INTRODUCTION: Poorly controlled diabetes mellitus can lead to the development of diabetic foot ulcers (DFU), which is a frequent complication in patients. However, several diabetes management guidelines for older adults do not mention the occurrence of DFUs. Nowadays, Autologous Platelet-Rich Gel (APG) is being used for treating diabetic ulcers. APG is an innovative platelet-derived product with many advantages, such as being low-cost, easy to produce, and readily available materials. Additionally, it does not lead to any rejection reaction.

OBJECTIVE: This study aims to assess the safety and efficacy of APG as a novel treatment of DFU compared with standard treatment in older adult patients.

METHODS: Randomized Controlled Trials (RCTs) were searched using PubMed, Cochrane, Google Scholar, Wiley, and PlosOne. The keywords have been arranged using the Boolean operator, including autologous platelet-rich gel, DFU, and elderly. The data was screened by inclusion and exclusion criteria. The final inclusion study was analyzed and synthesized by tabulation, clusterization, contextual and thematic approach, and assessed for risk of bias using ROB 2.0. Meta-analysis was conducted by using Review Manager 5.4 and the Mantel Haenszel method.

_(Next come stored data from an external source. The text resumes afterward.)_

Lemma retry_once_on_expired_session_witness :
  let w := fresh (scripted [session_ok "s1"; expired; ok (JObj [])]) in
  let s := session_request svc "" in
  let g := generation_request svc "" (data_of "" cat (JStr "s1")) in
  exists v w' tr,
    swarmui_generate_image "" cat "c" svc "" w = (Ret v, w')
    /\ w_requests w' = (w_requests w ++ [s; g] ++ tr)%list
    /\ count_posts (is_session_post svc) tr = 1%nat
    /\ (count_posts (is_generation_post svc) tr <= 1)%nat
    /\ (fst (get_swarmui_session_id svc "" (sent (sent w s) g)) = Ret JNull ->
        v = error_dict "Could not obtain SwarmUI session id (retry)"
        /\ tr = [s]).
Proof.
  apply (retry_once_on_expired_session "" cat "c" svc ""
           (fresh (scripted [session_ok "s1"; expired; ok (JObj [])]))
           (JStr "s1")
           (mkResponse None (Ret (JObj [("error_id", JStr "invalid_session_id")])))
           [("error_id", JStr "invalid_session_id")]);
    reflexivity.
Defined.

(** C2: whatever the server answers, one call sends at most two session
    acquisitions and at most two generation POSTs, and nothing else. *)
Theorem at_most_two_rounds model payload client_id b k w :
  exists v w' tr,
    swarmui_generate_image model payload client_id b k w = (Ret v, w')
    /\ w_requests w' = (w_requests w ++ tr)%list
    /\ (count_posts (is_session_post b) tr <= 2)%nat
    /\ (count_posts (is_generation_post b) tr <= 2)%nat
    /\ (count_posts (is_session_post b) tr
        + count_posts (is_generation_post b) tr)%nat = length tr.
Proof.
  destruct (generate_refines model payload client_id b k w) as (w' & E & _ & R).
  do 3 eexists. split; [exact E|]. split; [exact R|].
  destruct (generate_run_trace model payload b k (w_server w) (w_requests w))
    as (sid & sid2 & H).
  cbv zeta in H.
  destruct H as [-> | [-> | [-> | ->]]];
    unfold count_posts; cbn [filter];
    rewrite ?session_post_is_session, ?generation_post_not_session,
      ?session_post_not_generation, ?generation_post_is_generation;
    simpl; lia.
Qed.

(** A server that calls every session expired gets two rounds, no more. *)
Example always_expired_two_rounds :
  let run := swarmui_generate_image "m" cat "c" svc "key"
               (fresh (always_expired svc)) in
  fst run = Ret (data_dict [])
  /\ count_posts (is_session_post svc) (w_requests (snd run)) = 2%nat
  /\ count_posts (is_generation_post svc) (w_requests (snd run)) = 2%nat
  /\ length (w_requests (snd run)) = 4%nat.
Proof. repeat split. Qed.

(** C3: when the initial session acquisition returns null, the call
    returns the session error and sends no generation POST. *)
Theorem no_session_no_generation model payload client_id b k w :
  fst (get_swarmui_session_id b k w) = Ret JNull ->
  exists w' tr,
    swarmui_generate_image model payload client_id b k w
    = (Ret (error_dict "Could not obtain SwarmUI session id"), w')
    /\ w_requests w' = (w_requests w ++ tr)%list
    /\ count_posts (is_generation_post b) tr = 0%nat.
Proof.
  intros Hsid. rewrite get_session_value in Hsid. injection Hsid as Hsid.
  destruct (generate_refines model payload client_id b k w) as (w' & E & _ & R).
  revert E R. unfold generate_run. rewrite Hsid. simpl. intros E R.
  do 2 eexists. split; [exact E|]. split; [exact R|].
  unfold count_posts; cbn [filter].
  now rewrite session_post_not_generation.
Qed.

RESULTS: Eight RCTs with 598 patients were eligible for the present analysis. Compared with standard care/conventional treatment, APG could significantly improve the healing wound in patients with diabetic foot ulcers (Relative risk (RR) 1.32, 95% confidence interval (CI) 1.22-1.57, p < 0.0001), shortened the healing time (Mean difference [MD] -16.97 days (95% CI: -32.64 to -1.29; p < 0.00001), shortened the length of hospital stay (MD= -20.11, 95% CI: -38.02, -2.20; p = 0.03), and amputation rate (MD= 0.36, 95% CI: 0.16, 0.84; p = 0.02).

CONCLUSION: APG treatment can better treat DFU in terms of duration of healing, wound healing, length of hospital stay, and amputation prevention than the standard treatment.